Mon modèle était assis sur une chaise près d'une fenêtre ouverte, baignée de soleil presque toute la journée. Comme la lumière changeait constamment, j'ai dû réaliser de nombreux croquis préparatoires pour déterminer précisément où elle se projetterait dans le tableau. Si j'avais besoin d'une zone d'ombre ou de lumière à un endroit précis, je la dessinais simplement, sans tenir compte de son emplacement réel. Cela n'a pas d'importance tant que le résultat reste crédible. Il est essentiel de se rappeler qu'une peinture comme celle-ci n'est pas le fruit du hasard. Sa conception repose sur une longue planification et de nombreux croquis. J'ai en réalité peaufiné ce projet pendant plusieurs années, réalisant plusieurs essais infructueux avant de le finaliser. Vous constaterez que j'ai poursuivi ce processus même après avoir commencé à peindre. Au début de cette œuvre, une partie des stores vénitiens était visible. Finalement, j'ai décidé de les supprimer.
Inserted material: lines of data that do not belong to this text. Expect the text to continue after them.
(* ===== verification/EpDemo.v ===== *)
(** * Sessions of the web server

    A small stack that hands out prepared requests and takes at most 3000
    bytes a write; the theorems of [EpServed] applied to sessions on it, and
    sessions in which the server does not do what its comments say. *)

From Stdlib Require Import String.
From S2P Require Import Prelude HttpDate Config HttpParse EpServer EpServed.
Import EpServer.

(** The requests that are read, in order, and the connections that wait. *)
Record wire := mkWire { requests : list (list Z); waiting : list Z }.

#[local] Instance demo_stack : Stack := {|
  W := wire;
  mtcp_read _ n w :=
    match requests w with
    | [] => (ReadError true, w)
    | d :: ds => (if (0 <? zlen d) && (zlen d <=? n) then Bytes d else Eof, mkWire ds (waiting w))
    end;
  mtcp_write _ d w := (Z.min 3000 (zlen d), w);
  mtcp_epoll_ctl _ _ _ w := w;
  mtcp_close _ w := w;
  mtcp_accept _ w := match waiting w with [] => (None, w) | c :: cs => (if 0 <=? c then Some c else None, mkWire (requests w) cs) end;
  mtcp_setsock_nonblock _ w := w;
  http_date _ := chars "Thu, 01 Jan 2026 00:00:00 GMT";
  pending w := length (waiting w)
|}.

#[local] Instance demo_stack_ok : StackOk.
Proof.
  constructor.
  - intros s n w d w'. cbn. destruct (requests w) as [|x ds]; [done|].
    destruct (Z.ltb_spec 0 (zlen x)), (Z.leb_spec (zlen x) n); cbn; intros [= <- <-]; lia.
  - intros s d w. cbn. lia.
  - intros l w c w'. cbn. destruct (waiting w) as [|x cs]; [done|]. destruct (Z.leb_spec 0 x); intros [= <- <-]. cbn. lia.
  - done.
  - done.
  - done.
Qed.

Definition www : list Z := chars "/www".
Definition page : list Z := chars "<html>hello</html>".
Definition big : list Z := replicate 7000 65.
Definition files : list file_cache := [mkFile (chars "/www/index.html") 18 page; mkFile (chars "/www/big") 7000 big; no_file].

Lemma files_ok : cache_ok files.
Proof. split; [done|]. repeat (apply Forall_cons; split); [vm_compute; reflexivity..|by apply Forall_nil]. Qed.

Definition get_page : list Z := chars "GET /index.html HTTP/1.1" ++ crlf ++ chars "Connection: Keep-Alive" ++ crlf ++ crlf.
Definition get_big : list Z := chars "GET /big HTTP/1.1" ++ crlf ++ crlf.
Definition get_none : list Z := chars "GET /none HTTP/1.1" ++ crlf ++ crlf.

Notation run reqs conns rounds := (server_rounds www files 2 0 rounds (@mkEp demo_stack (mkWire reqs conns) ∅ 0 [])).
Notation readable c := (mkEvent c EPOLLIN).
Notation writable c := (mkEvent c EPOLLOUT).
Definition date : list Z := chars "Thu, 01 Jan 2026 00:00:00 GMT".

(** A page in two pieces on a connection that is kept, and then a file. *)
Notation session := (run [take 20 get_page; drop 20 get_page; get_big] [7; 8]
  [[readable 0]; [readable 7]; [readable 7]; [writable 7]; [readable 7]]).

Example session_stream :
  match session with
  | Ok s => stream_of 7 (log s) = response_header 200 date 18 true ++ page ++ response_header 200 date 7000 false ++ big
            /\ last (log s) = Some (Closed 7) /\ finished s = 2 /\ stream_of 8 (log s) = []
  | Fault _ => False
  end.
Proof. vm_compute. done. Qed.

Lemma responses_framed_witness : match session with Ok s => forall sock, framed (stream_of sock (log s)) | Fault _ => False end.
Proof.
  destruct session as [s|] eqn:E; [|vm_compute in E; discriminate E].
  exact (responses_framed www files 2 0 _ _ s files_ok E).
Defined.

Notation before := (run [get_page] [7] [[readable 0]]).

(** A request for a file that does not exist is answered with the file of
    the request before it, on this connection or on an earlier one with the
    same number. *)
Example not_found_sends_old_file :
  match run [get_page; get_none] [7] [[readable 0]; [readable 7]; [readable 7]] with
  | Ok s => stream_of 7 (log s) = response_header 200 date 18 true ++ page ++ response_header 404 date 18 false ++ page
  | Fault _ => False
  end.
Proof. vm_compute. done. Qed.

(** The first such request of a connection is never finished. *)
Example not_found_hangs :
  match run [get_none] [7] [[readable 0]; [readable 7]; [writable 7]; [writable 7]] with
  | Ok s => stream_of 7 (log s) = response_header 404 date 0 false /\ finished s = 0 /\ ~ Closed 7 ∈ log s
  | Fault _ => False
  end.
Proof. vm_compute. split_and!; [done|done|]. intros Hin. repeat (apply elem_of_cons in Hin as [Hin|Hin]; [discriminate Hin|]). by apply not_elem_of_nil in Hin. Qed.

(** A request of a kilobyte is stored to the end of the array and a zero is
    written behind it. *)
Example long_request : run [replicate 1024 65] [7] [[readable 0]; [readable 7]] = Fault OutOfBounds.
Proof. vm_compute. reflexivity. Qed.

(** A connection with a number above the limit is left open. *)
Example high_number_leaks :
  match run [] [20000; 8] [[readable 0]] with Ok s => log s = [] /\ waiting (world s) = [8] | Fault _ => False end.
Proof. vm_compute. done. Qed.
(* ===== verification/EpWgetDemo.v ===== *)
(** * Sessions of the web client

    A small stack that hands out prepared pieces; the theorems of [EpWgetOk]
    and [EpWgetRun] applied to sessions on it, and sessions in which the
    client does not count or store what the server has sent. *)

From Stdlib Require Import String.
From S2P Require Import Prelude HttpDate Config HttpParse EpServer EpWget EpWgetOk EpWgetRun.
Import EpServer EpWget.

(** The pieces that wait at each socket, the next socket and file, the time. *)
Record net := mkNet { inbox : gmap Z (list (list Z)); next_socket : Z; next_file : Z; clock : Z }.
Definition waiting_at (s : Z) (w : net) : list (list Z) := default [] (inbox w !! s).
Definition put (s : Z) (ps : list (list Z)) (w : net) : net := mkNet (<[s := ps]> (inbox w)) (next_socket w) (next_file w) (clock w).

#[local] Instance demo_client : Client := {|
  W := net;
  mtcp_socket w := (next_socket w, mkNet (inbox w) (next_socket w + 1) (next_file w) (clock w));
  mtcp_setsock_nonblock _ w := (0, w);
  mtcp_connect _ w := (InProgress, w);
  mtcp_read s n w :=
    match waiting_at s w with
    | [] => (ReadError true, w)
    | p :: ps => if zlen p <=? n then (Bytes p, put s ps w) else (ReadError false, w)
    end;
  mtcp_write _ d w := (zlen d, w);
  mtcp_epoll_ctl _ _ _ w := w;
  mtcp_close _ w := w;
  gettimeofday w := (clock w, mkNet (inbox w) (next_socket w) (next_file w) (clock w + 200000));
  open_file w := (next_file w, mkNet (inbox w) (next_socket w) (next_file w + 1) (clock w));
  write_file _ d w := (zlen d, w);
  close_file _ w := w;
  unread s w := length (waiting_at s w)
|}.

Lemma put_waiting s ps w : waiting_at s (put s ps w) = ps.
Proof. unfold waiting_at, put. cbn. by rewrite lookup_insert_eq. Qed.

#[local] Program Instance demo_client_ok : ClientOk := {| pieces := waiting_at; arrive s ps w := put s (waiting_at s w ++ ps) w |}.
Next Obligation. intros s ps w. apply put_waiting. Qed.
Next Obligation. done. Qed.
Next Obligation. intros s n w E. cbn. rewrite E. by exists w. Qed.
Next Obligation.
  intros s n w p ps E Hn. cbn. rewrite E. destruct (Z.leb_spec (zlen p) n); [|lia]. exists (put s ps w). split; [done|apply put_waiting].
Qed.
Next Obligation. intros f d w. by exists w. Qed.

#[local] Instance demo_reads_end : ReadsEnd.
Proof.
  constructor; [|done]. intros s n w d w'. cbn. destruct (waiting_at s w) as [|p ps]; [done|].
  destruct (zlen p <=? n); [|done]. intros [= <- <-]. rewrite put_waiting. cbn. lia.
Qed.

Definition date : list Z := chars "Thu, 01 Jan 2026 00:00:00 GMT".
Definition page : list Z := chars "<html>hello</html>".
Definition header (n : Z) : list Z := response_header 200 date n false.
Definition path : list Z := chars "/index.html".
Definition server : list Z := chars "10.0.0.1".
Definition fresh : net := mkNet ∅ 3 5 7000000.
Notation readable c := (mkEvent c EPOLLIN).
Notation writable c := (mkEvent c EPOLLOUT).
Notation run ps n rounds := (wget_rounds path server 1 10 true 0 (fun _ => false) [] rounds 7 (start_context (put 3 ps fresh) n)).

Lemma date_is_ok : date_ok date.
Proof. constructor; [apply (bool_decide_unpack _); vm_compute; exact I..|reflexivity]. Qed.

(** ** A download in three pieces *)

Notation asked := (let^ s := fill 1 10 (@start_context demo_client fresh 1) in SendHTTPRequest path server true 3 s).
Definition batches : list (list (list Z)) := [[header 18 ++ chars "<ht"]].
Definition final_batch : list (list Z) := [chars "ml>hello"; chars "</html>"].


(** ** Counters *)

Notation session := (run [header 18 ++ page] 2 [Some [writable 3]; Some [readable 3]; Some [writable 4; mkEvent 4 EPOLLERR]]).

Example session_result :
  match session with
  | Val (fin, s) => (fin, n_done s, errors s, concat (snd <$> saved s)) = (true, 2, 1, page)
  | _ => False
  end.
Proof. vm_compute. reflexivity. Qed.


Notation options := [OptCores (chars "4"); OptConcurrency (chars "10"); OptFile (chars "epwget.conf")].
Example main_plan :
  wget_main 8 (chars "10.0.0.1/a") (chars "10") options =
  Val (Some (mkPlan (chars "10.0.0.1") (chars "/a") 2 6 [(0, 3); (1, 3); (2, 2); (3, 2)] (chars "epwget.conf"))).
Proof. vm_compute. reflexivity. Qed.

Lemma flows_spread_witness :
  match wget_main 8 (chars "10.0.0.1/a") (chars "10") options with
  | Val (Some p) => exists k per, fst <$> p_threads p = seqZ 0 k /\ 1 <= k <= 8 /\ k <= MAX_CPUS /\ sum_flows (p_threads p) = 10 /\
      1 <= per /\ Forall (fun x => per <= snd x <= per + 1) (p_threads p)
  | _ => False
  end.
Proof.
  destruct (wget_main _ _ _ _) as [[p|]| |] eqn:E; [|vm_compute in E; discriminate E..].
  by apply (flows_spread 8 (chars "10.0.0.1/a") (chars "10") options 10 p (mkSettings 4 10 None (-1) (Some (chars "epwget.conf")))).
Defined.

(** ** Where the client fails *)

(** The outcome of a session of one flow. *)
Notation outcome ps n := (match run ps 1 (Some [writable 3] :: replicate n (Some [readable 3])) with
  | Val (_, s) => Some (st_completes (stat s), errors s, incompletes s, concat (snd <$> saved s)) | _ => None end).

Example whole_response : outcome [header 18 ++ page] 1%nat = Some (1, 0, 0, page).
Proof. vm_compute. reflexivity. Qed.

(** A piece that ends with the header: nothing is left of it, which the
    handler takes for the end of the connection. *)
Example header_alone : outcome [header 18; page] 1%nat = Some (0, 0, 1, []).
Proof. vm_compute. reflexivity. Qed.

(** A header in two pieces: the first counts as an error. *)
Example header_in_two : outcome [take 40 (header 18); drop 40 (header 18) ++ page] 2%nat = Some (0, 1, 0, []).
Proof. vm_compute. reflexivity. Qed.

(** A response without the field [Content-Length]: the length is -1, which an
    unsigned number does not show, and the download is complete at once. *)
Example length_missing : outcome [chars "HTTP/1.1 200 OK" ++ crlf ++ crlf ++ chars "<ht"; chars "ml>"] 1%nat = Some (1, 0, 0, chars "<ht").
Proof. vm_compute. reflexivity. Qed.

(** A first piece of a kilobyte or more, as for every larger file: the parser
    writes behind the array. *)
Example long_first_piece :
  run [header 2000 ++ replicate 1000 65] 1 [Some [writable 3]; Some [readable 3]] = Crash OutOfBounds.
Proof. vm_compute. reflexivity. Qed.

(** A starting CPU equal to the number of cores passes the test and starts no
    thread. *)
Example no_thread :
  match wget_main 4 (chars "10.0.0.1/a") (chars "10") [OptCpu (chars "4"); OptFile (chars "c")] with
  | Val (Some p) => p_threads p = [] | _ => False
  end.
Proof. vm_compute. reflexivity. Qed.

(** A name of more than 16 characters in front of a slash overflows the array
    of the host. *)
Example long_host : wget_main 4 (chars "www.a-long-name.org/a") (chars "10") [OptFile (chars "c")] = Crash OutOfBounds.
Proof. vm_compute. reflexivity. Qed.

(** Fewer concurrent connections than cores: the limit of each thread is 0,
    and so is the size of its arrays. *)
Example no_concurrency :
  match wget_main 4 (chars "10.0.0.1/a") (chars "10") [OptConcurrency (chars "3"); OptFile (chars "c")] with
  | Val (Some p) => p_concurrency p = 0 /\ p_max_fds p = 0 | _ => False
  end.
Proof. vm_compute. done. Qed.
Lemma phase10 n fc fs :
  ends Q n (S10 (there [TEST_STATE_RUNNING]) fc fs) -> ends Q (S n) (S10 (on_way [TEST_STATE_RUNNING]) fc fs).
Proof. eapply (phase_land Down); [reflexivity|done|done|reflexivity|]. no_other. Qed.

Lemma phase11 n fc fs :
  ends Q n (S12 (S fc) fs) -> ends Q (S n) (S10 (there [TEST_STATE_RUNNING]) (S (S fc)) fs).
Proof. client_step client_running. Qed.

Definition closed_way (l : list Z) : pipe := mkPipe l true [] false false.

Lemma ready_data : ready Cli (wire (S12 0 0)) = [1].
Proof.
  pose proof cap_pos. assert (E : (zlen (@nil Z) <? cap) = true) by (apply Z.ltb_lt; change (zlen _) with 0; lia).
  unfold ready. cbn. by rewrite E.
Qed.

Lemma phase12 n fc fs :
  ends Q n (S13 (closed_way [TEST_STATE_END]) (closed_way on_wire) amount 0 fs) -> ends Q (S n) (S12 (S fc) fs).
Proof.
  eapply (phase_round Cli); [apply ready_data| |no_other]. eapply step_client. etrans.
  - eapply client_last; [done| |apply client_data|done].
    change (wire (S12 (S fc) fs)) with (wire (S12 0 0)). rewrite ready_data. apply legal_singleton.
  - reflexivity.
Qed.

(** *** After the end *)

(** Bytes that have to be delivered and read, and an end that has to be
    delivered. *)
Definition weight (p : pipe) : nat :=
  2 * length (flight p) + length (arrived p) + (if closing p && negb (eof p) then 1 else 0).
Definition wt (n : net) : nat := sum_list_with (fun c => weight (up c) + weight (down c))%nat (conns n).

Lemma deliver_weight k f p : can_deliver k f p = true -> (weight (deliver_pipe k f p) < weight p)%nat.
Proof.
  unfold can_deliver, weight, deliver_pipe. cbn. intros [[Hk%Nat.leb_le Hor]%andb_prop Hf]%andb_prop.
  rewrite length_drop, length_app, length_take.
  destruct f; cbn in Hf.
  - apply andb_prop in Hf as [[Hc He]%andb_prop Hl%Nat.eqb_eq]. rewrite Hc, He, orb_true_r. cbn. lia.
  - rewrite orb_false_r in *. destruct k; [done|lia].
Qed.

Lemma sum_update {A} (h : A -> nat) i (u : A -> A) l x :
  l !! i = Some x -> (h (u x) < h x)%nat -> (sum_list_with h (update i u l) < sum_list_with h l)%nat.
Proof.
  revert i. induction l as [|y l IH]; intros [|i] Hl Hlt; cbn in *; simplify_eq; [lia|].
  specialize (IH i Hl Hlt). lia.
Qed.

Lemma deliver_wt d i k f n n' : deliver d i k f n = Some n' -> (wt n' < wt n)%nat.
Proof.
  unfold deliver. destruct (conns n !! i) as [c|] eqn:Hc; [|done].
  destruct (can_deliver k f (get_pipe d c)) eqn:Hd; [|done]. intros [= <-].
  unfold wt, on_conn. cbn. eapply sum_update; [done|]. apply deliver_weight in Hd. destruct d; cbn in *; lia.
Qed.

Lemma deliver_states d i k f n n' :
  deliver d i k f n = Some n' -> Forall (fun c => cst c <> Opening) (conns n) -> Forall (fun c => cst c <> Opening) (conns n').
Proof.
  unfold deliver. destruct (conns n !! i) as [c|]; [|done]. destruct (can_deliver _ _ _); [|done]. intros [= <-] Hall.
  unfold on_conn. cbn. revert i. induction Hall as [|y l Hy Hall IH]; intros [|i]; cbn; constructor; try done.
  by destruct d.
Qed.

Lemma arrive_none i n : Forall (fun c => cst c <> Opening) (conns n) -> arrive i n = None.
Proof.
  intros Hall. unfold arrive. destruct (conns n !! i) as [c|] eqn:Hc; [|done].
  assert (Ho : cst c <> Opening) by exact (Forall_lookup_1 _ _ _ _ Hall Hc). by destruct (cst c).
Qed.

Lemma round_ret s evs a n : round s evs (Ret a) n = None.
Proof. unfold round. by destruct (legal_events _ _). Qed.

(** Both workers have returned: only deliveries are left. *)
Lemma ends_done n w a b :
  cprog w = Ret a -> sprog w = Ret b -> Forall (fun c => cst c <> Opening) (conns (wire w)) ->
  (forall w', cprog w' = Ret a -> sprog w' = Ret b -> Q w') -> (wt (wire w) <= n)%nat -> ends Q n w.
Proof.
  intros Ha Hb Hall HQ. revert w Ha Hb Hall. induction (lt_wf n) as [n _ IH]. intros w Ha Hb Hall Hn.
  constructor; [intros _; by apply HQ|].
  intros [i|d i k f|[] evs] w' _; cbn [step].
  - by rewrite arrive_none.
  - destruct (deliver d i k f (wire w)) as [n'|] eqn:Hd; [|done]. intros [= <-].
    pose proof (deliver_wt _ _ _ _ _ _ Hd). exists (wt n'). split; [lia|].
    apply IH; [lia|done|done|by eapply deliver_states|done].
  - by rewrite Ha, round_ret.
  - by rewrite Hb, round_ret.
Qed.
(** X10.  On an empty grid neither script's sweep calls the solver: it
    ends normally with one empty curve per exponent, whatever the
    exponents are (1 included) and whatever the library does. *)
Theorem sweep_empty_grid
  (mp : mpmath) (ns : list R) (k : R) (fig : list curve) :
  Main.sweep mp ns k [] fig
  = (fig ++ map (fun n => Build_curve n [] []) ns, Ok tt)
  /\ XPB_plot.sweep mp ns k [] fig
     = (fig ++ map (fun n => Build_curve n [] []) ns, Ok tt).
Proof.
  split; revert fig; induction ns as [| n ns IH]; intros fig;
    cbn [Main.sweep XPB_plot.sweep Main.gamma_vals XPB_plot.gamma_vals
         XPB_plot.nu_vals bind map];
    rewrite ?app_nil_r; try reflexivity;
    rewrite IH, <- app_assoc; reflexivity.
Qed.

(** X11.  The sweep of the second script is the sweep of the first one on
    the converted grid, plotted against the rates: when the conversion of
    the rate grid gives the grid [nus], it adds the curves the first
    script's sweep computes on [nus], with the rates as abscissae, and
    ends with the same outcome. *)
Theorem XPB_sweep_is_main_sweep
  (mp : mpmath) (ns : list R) (k : R) (rus nus : list R) (fig : list curve) :
  XPB_plot.nu_vals rus = Ok nus ->
  XPB_plot.sweep mp ns k rus fig
  = (fig ++ map (fun c => Build_curve (curve_n c) rus (curve_y c))
              (fst (Main.sweep mp ns k nus [])),
     snd (Main.sweep mp ns k nus [])).
Proof.
  apply XPB_sweep_replots.
Qed.

Lemma XPB_sweep_is_main_sweep_witness :
  XPB_plot.sweep Mp.lib [0.2] 1 [1; 2] []
  = ([] ++ map (fun c => Build_curve (curve_n c) [1; 2] (curve_y c))
             (fst (Main.sweep Mp.lib [0.2] 1 (map Spec.nu_formula [1; 2]) [])),
     snd (Main.sweep Mp.lib [0.2] 1 (map Spec.nu_formula [1; 2]) [])).
Proof.
  apply (XPB_sweep_is_main_sweep Mp.lib [0.2] 1 [1; 2]
           (map Spec.nu_formula [1; 2]) []).
  cbn [XPB_plot.nu_vals map].
  rewrite !nu_of_ru_formula by lra. reflexivity.
Defined.

(** ** The grids *)










(** ** The converted grid of the second script *)







(** ** The points a sweep hands to the kernel *)



(** A transmit whose submission succeeds, followed by the completion of the
    URB it anchored (with any status), puts the pool back as it was: every
    slot has its former [ndx] and the count its former value.  The
    completion counts one packet and the frame's length code in bytes, and
    hands the transmitted frame, and nothing else, to [netif_rx] as the
    echo. *)
Theorem transmit_then_complete o skb w h w1 status :
  skb_is_can skb = true ->
  0 <= can_dlc (skb_frame skb) <= 8 ->
  length (data (skb_frame skb)) = 8%nat ->
  length (echo_skb (netdev (priv w))) = PANDA_MAX_TX_URBS ->
  echo_skb (netdev (priv w)) !! h = Some None ->
  device_present (netdev (priv w)) = true ->
  - 2 ^ 31 < free_ctx_cnt (priv w) < 2 ^ 31 ->
  panda_usb_get_free_ctx (skb_frame skb) w = Some (Some h, w1) ->
  xmit_fails o = false ->
  exists w' u w'',
    panda_usb_start_xmit o skb w = Some (NETDEV_TX_OK, w') /\
    last (tx_submitted (priv w')) = Some u /\
    panda_usb_write_bulk_callback
      (mk_urb (urb_context u) status 16 (transfer_buffer u)) w' = Some (tt, w'') /\
    ndx <$> tx_context (priv w'') = ndx <$> tx_context (priv w) /\
    free_ctx_cnt (priv w'') = free_ctx_cnt (priv w) /\
    tx_packets (stats (netdev (priv w'')))
      = ulong (tx_packets (stats (netdev (priv w))) + 1) /\
    tx_bytes (stats (netdev (priv w'')))
      = ulong (tx_bytes (stats (netdev (priv w))) + can_dlc (skb_frame skb)) /\
    tx_dropped (stats (netdev (priv w''))) = tx_dropped (stats (netdev (priv w))) /\
    echo_skb (netdev (priv w'')) !! h = Some None /\
    delivered (events_since w' w'') = [skb_frame skb].
Proof.
  intros Hcan Hdlc Hlen Hecho Hempty Hpres Hrange Hacq Hok.
  destruct (start_xmit_run o skb w h w1 Hcan Hdlc Hlen Hecho Hacq) as (w' & Hrun & H).
  rewrite Hok in H.
  destruct H as (_ & Hcnt & Hst & msg & _ & Hsub & _ & Hc & Hall & Hel & Hp & He).
  specialize (He Hempty).
  set (u := mk_urb (Some h) 0 0 (msg_bytes msg)).
  destruct (write_bulk_callback_echo (mk_urb (urb_context u) status 16 (transfer_buffer u))
              h _ skb w' eq_refl Hc eq_refl ltac:(congruence) He)
    as (w'' & Hcb & Hctx & Hcnt2 & Hpk & Hby & Hdr & Hecho2 & Hdel).
  exists w', u, w''. split; [done|].
  split; [by rewrite Hsub, last_snoc|]. split; [done|].
  apply get_free_ctx_inv in Hacq as (w0 & Hloop & _).
  apply get_free_ctx_loop_inv in Hloop as (_ & _ & c & Hcx & Hfree).
  assert (Hl : (h < length (tx_context (priv w)))%nat) by (by apply lookup_lt_Some in Hcx).
  split.
  { rewrite Hctx, Hall, list_insert_insert_eq, list_fmap_insert. cbn.
    apply list_insert_id. rewrite list_lookup_fmap, Hcx. cbn. f_equal.
    by apply Z.eqb_eq. }
  split.
  { rewrite Hcnt2, Hcnt, (s32_small (free_ctx_cnt (priv w) - 1)) by lia.
    rewrite s32_small by lia. lia. }
  split; [by rewrite Hpk, Hst|]. split; [by rewrite Hby, Hst|].
  split; [by rewrite Hdr, Hst|].
  split; [|done].
  rewrite Hecho2. apply list_lookup_insert_eq. rewrite Hel.
  by apply lookup_lt_Some in Hempty.
Qed.
Definition with_wind_speed_10m (w : WeatherData) (x : Q) : WeatherData :=
  {| timestamp := timestamp w;
     temperature := temperature w;
     temperature_850hpa := temperature_850hpa w;
     dew_point := dew_point w;
     wind_speed_10m := x;
     wind_speed_80m := wind_speed_80m w;
     wind_gusts := wind_gusts w;
     wind_direction := wind_direction w;
     humidity := humidity w;
     cloud_cover := cloud_cover w;
     cloud_cover_low := cloud_cover_low w;
     cloud_cover_mid := cloud_cover_mid w;
     cloud_cover_high := cloud_cover_high w;
     pressure := pressure w;
     jet_stream_speed := jet_stream_speed w;
     precipitation := precipitation w;
     precipitation_probability := precipitation_probability w;
     visibility := visibility w |}.

Definition with_humidity (w : WeatherData) (x : Q) : WeatherData :=
  {| timestamp := timestamp w;
     temperature := temperature w;
     temperature_850hpa := temperature_850hpa w;
     dew_point := dew_point w;
     wind_speed_10m := wind_speed_10m w;
     wind_speed_80m := wind_speed_80m w;
     wind_gusts := wind_gusts w;
     wind_direction := wind_direction w;
     humidity := x;
     cloud_cover := cloud_cover w;
     cloud_cover_low := cloud_cover_low w;
     cloud_cover_mid := cloud_cover_mid w;
     cloud_cover_high := cloud_cover_high w;
     pressure := pressure w;
     jet_stream_speed := jet_stream_speed w;
     precipitation := precipitation w;
     precipitation_probability := precipitation_probability w;
     visibility := visibility w |}.

Definition with_dew_point (w : WeatherData) (x : Q) : WeatherData :=
  {| timestamp := timestamp w;
     temperature := temperature w;
     temperature_850hpa := temperature_850hpa w;
     dew_point := x;
     wind_speed_10m := wind_speed_10m w;
     wind_speed_80m := wind_speed_80m w;
     wind_gusts := wind_gusts w;
     wind_direction := wind_direction w;
     humidity := humidity w;
     cloud_cover := cloud_cover w;
     cloud_cover_low := cloud_cover_low w;
     cloud_cover_mid := cloud_cover_mid w;
     cloud_cover_high := cloud_cover_high w;
     pressure := pressure w;
     jet_stream_speed := jet_stream_speed w;
     precipitation := precipitation w;
     precipitation_probability := precipitation_probability w;
     visibility := visibility w |}.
Après avoir réalisé un léger croquis au crayon sur mon papier, j'ai d'abord peint le fond sombre, en utilisant plusieurs lavis de Terre d'ombre brûlée, Bleu outremer et Noir. Le noir n'est utilisé qu'en petite quantité, jamais pur. Mes pinceaux, d'ailleurs, sont toujours en martre Kolinsky, ronds ou plats. Ensuite, j'ai peint les ombres et les lumières sur le sol. Les ombres sont réalisées avec les mêmes mélanges que le fond. Les zones claires sont des lavis légers de Jaune de cadmium moyen avec une petite quantité de violet (bleu outremer mélangé à Magenta de quinacridoneN'utilisez qu'une petite quantité de violet pour atténuer légèrement l'intensité du jaune. Appliquez ensuite des lavis de Sienne naturelle. Après avoir appliqué un lavis violet sur les zones d'ombre du corps, je suis prêt à commencer à peindre les couleurs de la chair.

J'ai une formule très simple pour peindre la peau. J'utilise une sous-couche violette dans les ombres, suivie de nombreuses couches de Terre de Sienne brûlée, Terre d'ombre naturelle, terre d'ombre brûlée, Orange de cadmium, Jaune de cadmium moyen, et Rouge de cadmium moyen. Je sais que cela peut paraître compliqué, mais c'est en réalité très simple. J'utilise des lavis humides autant que possible et le brossage à sec là où c'est nécessaire pour les détails et la texture.

Sur l'image suivante, vous pouvez voir comment je développe une zone avec des lavis légers sur une sous-couche violette, suivis d'un brossage à sec.
Le tableau final est la suite de ces étapes jusqu'à ce qu'il soit terminé. La plupart des ombres sur la chemise sont réalisées en violet. J'aime son rendu avec le jaune. Selon moi, un tableau réussi repose sur des contrastes marqués. Il peut s'agir de jaune contre violet, de foncé contre clair, ou de lisse contre texturé. La plupart des grands tableaux présentent des compositions relativement simples et des contrastes maîtrisés.
Il est également important de savoir que peindre un nu peut facilement tomber dans une sexualisation excessive et en devenir vulgaire. Un artiste sérieux souhaite à tout prix éviter de produire un tableau digne d'un magazine masculin. Mon conseil : inspirez-vous des œuvres des grands maîtres. Contemplez celles de Michel-Ange, Rembrandt, Rubens et David. Il n'y a pas de meilleurs professeurs.